Mark To Market(MTM) basis for valuation of INVESTMENTS made by BANKS shall distort Balance Sheets and published accounts of the Banks, and may Strangulate Economic Growth, particularly in periods when GOWTH is needed. Financial Institutions\Investment Banks\Pension Funds and BANKS make longterm investments in shares/stocks/govt. securities for long term growth benefits. Requiring them by law to value these investments at MTM principles regularly at weekly/ monthly/quarterly/yearly intervals is just like calling upon their managements to become market participants like speculators/hedge funds/derivative operators or BROKERS in CDS. BANKS are trustees of PUBLIC DEPOSITS. This is  the perception of the PUBLIC .  Unfortunately some banks mixed up the domain of their operations because of poor regulation or deliberate oversight by the REGULATOS.The need of the hour is Strict Surveillance, not making rules that kill the GOOSE that laid the GOLDEN EGGS that is-BANKS, Institutions of Growth

Analysis

In case MTM is insisted by LAW for LONG TERM INVESTMENTS, In periods of recession, low valuations of the market on account of poor perception of the economy,and hence poor or negative bottom-line would baselessly wipe-out the faith of the PUBLIC in banks and cosequently in the Economy of the Country/World . Similarly in periods of BOOM it could result in baseless exuberance, like 2007.

We must not make BANKS/LONG TERM INVESTMENT INSTITUTIONS as Institutions of Speculative Investments and the need of the hour is 100% Proof surveillance and proper regulation by the regulators.

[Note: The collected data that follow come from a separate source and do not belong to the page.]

(* ===== verification/Sha256Blocco.v ===== *)
(** * The compression of SHA-256 in the C library is that of the standard *)

From S2P Require Import Prelude Bytes Esito ShaSpec ShaBlocco Sha256.

Lemma sha_K_eq : sha_K = v_K SHA2_32.
Proof. vm_compute. reflexivity. Qed.

Lemma sha_ruotad_eq x n : 0 < n < 32 -> 0 <= x < 2 ^ 32 -> sha_ruotad x n = ROTR SHA2_32 n x.
Proof. apply (ruota_eq 32). Qed.

(** ** The words of the block *)

Lemma parola_byte b i : bytes b -> 0 <= parola b i < 256.
Proof.
  intros Hb. unfold parola. destruct (Nat.lt_ge_cases i (length b)).
  - apply (proj1 (List.Forall_forall _ b) Hb). by apply nth_In.
  - rewrite nth_overflow by done. lia.
Qed.

Lemma be4 a b c d : 0 <= a < 256 -> 0 <= b < 256 -> 0 <= c < 256 -> 0 <= d < 256 ->
  Z.lor (Z.lor (Z.lor (u32 (Z.shiftl a 24)) (u32 (Z.shiftl b 16))) (u32 (Z.shiftl c 8))) d = be [a; b; c; d].
Proof.
  intros. rewrite !Z.shiftl_mul_pow2 by lia. rewrite !u32_small by (unfold W32; lia).
  rewrite (lor_disjoint 24 (a * 2 ^ 24) (b * 2 ^ 16)); [|lia|by exists a|lia]. rewrite (lor_disjoint 16 _ (c * 2 ^ 8)); [|lia|exists (a * 2 ^ 8 + b); lia|lia].
  rewrite (lor_disjoint 8); [|lia|exists (a * 2 ^ 16 + b * 2 ^ 8 + c); lia|lia]. cbn. lia.
Qed.

Lemma take_4 b n : (n + 4 <= length b)%nat ->
  take 4 (drop n b) = [parola b n; parola b (n + 1); parola b (n + 2); parola b (n + 3)].
Proof.
  intros Hn. rewrite (drop_nth b n), (drop_nth b (S n)), (drop_nth b (S (S n))), (drop_nth b (S (S (S n)))) by lia.
  unfold parola. rewrite !Nat.add_succ_r, Nat.add_0_r. done.
Qed.

Lemma carica_w_eq b w : bytes b -> length b = 64%nat -> length w = 64%nat ->
  length (carica_w 16 0 b w) = 64%nat /\ take 16 (carica_w 16 0 b w) = be <$> pezzi 4 16 b.
Proof.
  intros Hb Hl Hw. rewrite <- Hw, pezzi_accoda.
  apply (ciclo_accoda (fun k t w => carica_w k t b w)
    (fun t _ => Z.lor (Z.lor (Z.lor (u32 (Z.shiftl (parola b (t * 4)) 24)) (u32 (Z.shiftl (parola b (t * 4 + 1)) 16)))
                             (u32 (Z.shiftl (parola b (t * 4 + 2)) 8))) (parola b (t * 4 + 3)))
    (fun W => be (take 4 (drop (length W * 4) b))) (fun W => True)); try done; [|lia].
  intros t w' _ Ht. rewrite be4 by (by apply parola_byte). rewrite length_take, Nat.min_l by lia.
  destruct (Nat.lt_ge_cases t 16) as [Ht16|Ht16].
  - by rewrite take_4 by lia.
  - unfold parola. rewrite drop_ge, !nth_overflow by lia. done.
Qed.

(** ** The schedule *)

Lemma nth_parole_w w (l : list Z) i : 0 <= w -> parole_w w l -> 0 <= nth i l 0 < 2 ^ w.
Proof.
  intros Hw Hl. destruct (Nat.lt_ge_cases i (length l)).
  - apply (proj1 (List.Forall_forall _ l) Hl). by apply nth_In.
  - rewrite nth_overflow by done. pose proof (Z.pow_pos_nonneg 2 w). lia.
Qed.

Lemma prossima_eq t w : parole_w 32 (take t w) -> (16 <= t < length w)%nat ->
  u32 (parola w (t - 16)
       + Z.lxor (Z.lxor (sha_ruotad (parola w (t - 15)) 7) (sha_ruotad (parola w (t - 15)) 18)) (Z.shiftr (parola w (t - 15)) 3)
       + parola w (t - 7)
       + Z.lxor (Z.lxor (sha_ruotad (parola w (t - 2)) 17) (sha_ruotad (parola w (t - 2)) 19)) (Z.shiftr (parola w (t - 2)) 10))
  = prossima SHA2_32 (take t w).
Proof.
  intros HP Ht. unfold prossima. rewrite length_take, Nat.min_l by lia. unfold parola.
  rewrite <- (nth_take w t (t - 16)), <- (nth_take w t (t - 15)), <- (nth_take w t (t - 7)), <- (nth_take w t (t - 2)) by lia.
  set (W := take t w) in *. clearbody W.
  rewrite !sha_ruotad_eq by (lia || apply (nth_parole_w 32); (lia || done)).
  rewrite !Z.shiftr_div_pow2 by lia. unfold somma_w, sigma, SHR. cbn [foldr SHA2_32 v_s0 v_s1]. unfold u32.
  change (2 ^ v_w SHA2_32) with W32. f_equal. lia.
Qed.

Lemma espandi_w_eq w : parole_w 32 (take 16 w) -> length w = 64%nat ->
  espandi_w 48 16 w = orario SHA2_32 48 (take 16 w).
Proof.
  intros HP Hw.
  assert (H : length (espandi_w 48 16 w) = length w /\ take (16 + 48) (espandi_w 48 16 w) = orario SHA2_32 48 (take 16 w)).
  { apply (ciclo_accoda espandi_w
      (fun t w => u32 (parola w (t - 16)
         + Z.lxor (Z.lxor (sha_ruotad (parola w (t - 15)) 7) (sha_ruotad (parola w (t - 15)) 18)) (Z.shiftr (parola w (t - 15)) 3)
         + parola w (t - 7)
         + Z.lxor (Z.lxor (sha_ruotad (parola w (t - 2)) 17) (sha_ruotad (parola w (t - 2)) 19)) (Z.shiftr (parola w (t - 2)) 10)))
      (prossima SHA2_32) (fun W => parole_w 32 W /\ (16 <= length W)%nat)).
    - reflexivity.
    - reflexivity.
    - intros t w' [HP' H16] Ht. rewrite length_take, Nat.min_l in H16 by lia. by apply prossima_eq.
    - intros l [HP' H16]. split; [|rewrite length_app; lia]. apply Forall_app. split; [done|].
      apply Forall_singleton. apply (somma_w_range SHA2_32). cbn. lia.
    - split; [done|]. rewrite length_take. lia.
    - lia. }
  destruct H as [Hl Ht]. rewrite take_ge in Ht by lia. exact Ht.
Qed.

(** ** The rounds *)

Definition v_lista (s : Vars) : list Z := [va s; vb s; vc s; vd s; ve s; vf s; vg s; vh s].

(** One turn of the loop. *)
Definition un_giro (s : Vars) (kw : Z * Z) : Vars :=
  let '(mkVars a b c d e f g hh) := s in
  let S1 := Z.lxor (Z.lxor (sha_ruotad e 6) (sha_ruotad e 11)) (sha_ruotad e 25) in
  let ch := Z.lxor (Z.land e f) (Z.land (u32 (Z.lnot e)) g) in
  let S0 := Z.lxor (Z.lxor (sha_ruotad a 2) (sha_ruotad a 13)) (sha_ruotad a 22) in
  let mj := Z.lxor (Z.lxor (Z.land a b) (Z.land a c)) (Z.land b c) in
  let t1 := u32 (hh + S1 + ch + kw.1 + kw.2) in
  let t2 := u32 (S0 + mj) in
  mkVars (u32 (t1 + t2)) a b c (u32 (d + t1)) e f g.

Lemma giri_loop_fold w s : length w = 64%nat -> giri_loop 64 0 w s = foldl un_giro s (zip sha_K w).
Proof.
  intros Hw. apply (ciclo_foldl (fun k t s => giri_loop k t w s) un_giro sha_K w); try done.
  intros k t [a b c d e f g hh]. reflexivity.
Qed.

Lemma un_giro_eq s kw : parole_w 32 (v_lista s) -> v_lista (un_giro s kw) = giro SHA2_32 (v_lista s) kw.
Proof.
  intros Hs. destruct s as [a b c d e f g hh]. unfold v_lista, parole_w in *. cbn [va vb vc vd ve vf vg vh] in *.
  rewrite !Forall_cons in Hs. destruct Hs as (Ha & Hb & Hc & Hd & He & Hf & Hg & Hh & _).
  cbn [un_giro va vb vc vd ve vf vg vh giro]. rewrite !sha_ruotad_eq by (lia || done).
  replace (Z.land (u32 (Z.lnot e)) g) with (Z.ldiff g e) by (symmetry; apply (nega_eq 32); (done || lia)).
  unfold somma_w. cbn [foldr app SHA2_32 v_S0 v_S1 Sigma]. unfold u32, Ch, Maj. change (2 ^ v_w _) with W32.
  f_equal; [|do 4 f_equal]; rewrite ?Zplus_mod_idemp_l, ?Zplus_mod_idemp_r; f_equal; lia.
Qed.

Lemma foldl_un_giro l : forall s, parole_w 32 (v_lista s) ->
  v_lista (foldl un_giro s l) = foldl (giro SHA2_32) (v_lista s) l.
Proof.
  induction l as [|kw l IH]; intros s Hs; cbn [foldl]; [done|]. rewrite <- un_giro_eq by done. apply IH.
  rewrite un_giro_eq by done. apply (giro_range SHA2_32); [cbn; lia|done].
Qed.

(** ** The block *)

Lemma otto h : length h = 8%nat ->
  h = [parola h 0; parola h 1; parola h 2; parola h 3; parola h 4; parola h 5; parola h 6; parola h 7].
Proof. intros Hl. do 8 (destruct h as [|? h]; [done|]). by destruct h. Qed.

Lemma parole_be k n b : bytes b -> parole_w (8 * Z.of_nat k) (be <$> pezzi k n b).
Proof.
  intros Hb. revert b Hb. induction n as [|n IH]; intros b Hb; cbn [pezzi fmap list_fmap]; [constructor|].
  apply Forall_cons. split; [|apply IH; by apply Forall_drop].
  pose proof (be_range (take k b) (Forall_take _ k b Hb)) as Hr. rewrite <- B_2. rewrite length_take in Hr.
  pose proof (Z.pow_le_mono_r 256 (Z.of_nat (k `min` length b)) (Z.of_nat k)). lia.
Qed.

Lemma sha_blocco_eq h b : length h = 8%nat -> parole_w 32 h -> bytes b -> length b = 64%nat ->
  sha_blocco h b = comprimi SHA2_32 h b.
Proof.
  intros Hl Hh Hb Hlb. unfold sha_blocco.
  destruct (carica_w_eq b (replicate 64 0) Hb Hlb) as [Hcl Hct]; [done|].
  assert (HP : parole_w 32 (take 16 (carica_w 16 0 b (replicate 64 0)))) by (rewrite Hct; by apply (parole_be 4)).
  rewrite espandi_w_eq, Hct by done. set (W := orario SHA2_32 48 _).
  assert (HW : length W = 64%nat) by (unfold W, orario; rewrite length_accoda, length_fmap, length_pezzi; done).
  rewrite giri_loop_fold by done. set (s0 := mkVars _ _ _ _ _ _ _ _).
  assert (Es : v_lista s0 = h) by (symmetry; by apply otto).
  pose proof (foldl_un_giro (zip sha_K W) s0 ltac:(by rewrite Es)) as Ef. rewrite Es in Ef.
  unfold comprimi. rewrite <- sha_K_eq. change (length sha_K - 16)%nat with 48%nat. change (v_byte SHA2_32) with 4%nat.
  fold W. rewrite <- Ef. rewrite (otto h Hl) at 9. unfold v_lista. cbn [zip_with].
  unfold somma_w. cbn [foldr]. change (2 ^ v_w SHA2_32) with W32. rewrite !Z.add_0_r. reflexivity.
Qed.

Published accounts based on valuation of long term investlments on the MTM principle periodically say weekly/monthly/quarterly/six monthly/yearly would distort the bottom line of all Institutions/Corporations/Banks/Pension/Life Funds. It would not  truely represent their performance on month to month or even on quarterly basis. It  would infact fluctuate or let me say dance to the tune of the stock market performance. This would have dangerous cosequences, not only for the growth of a regulated society but also to retain and motivate experienced talent working for an entity.

INVESTMENT institutions need to be allowed to value investments at cost or fair value(Three year average market price) in their balance sheets. However on an annual basis an indication of the market value of the investments may be given in the NOTES to the Balance Sheet, giving true and fair view of the affairs of the Bank/Institution to the stake holders/shareholders.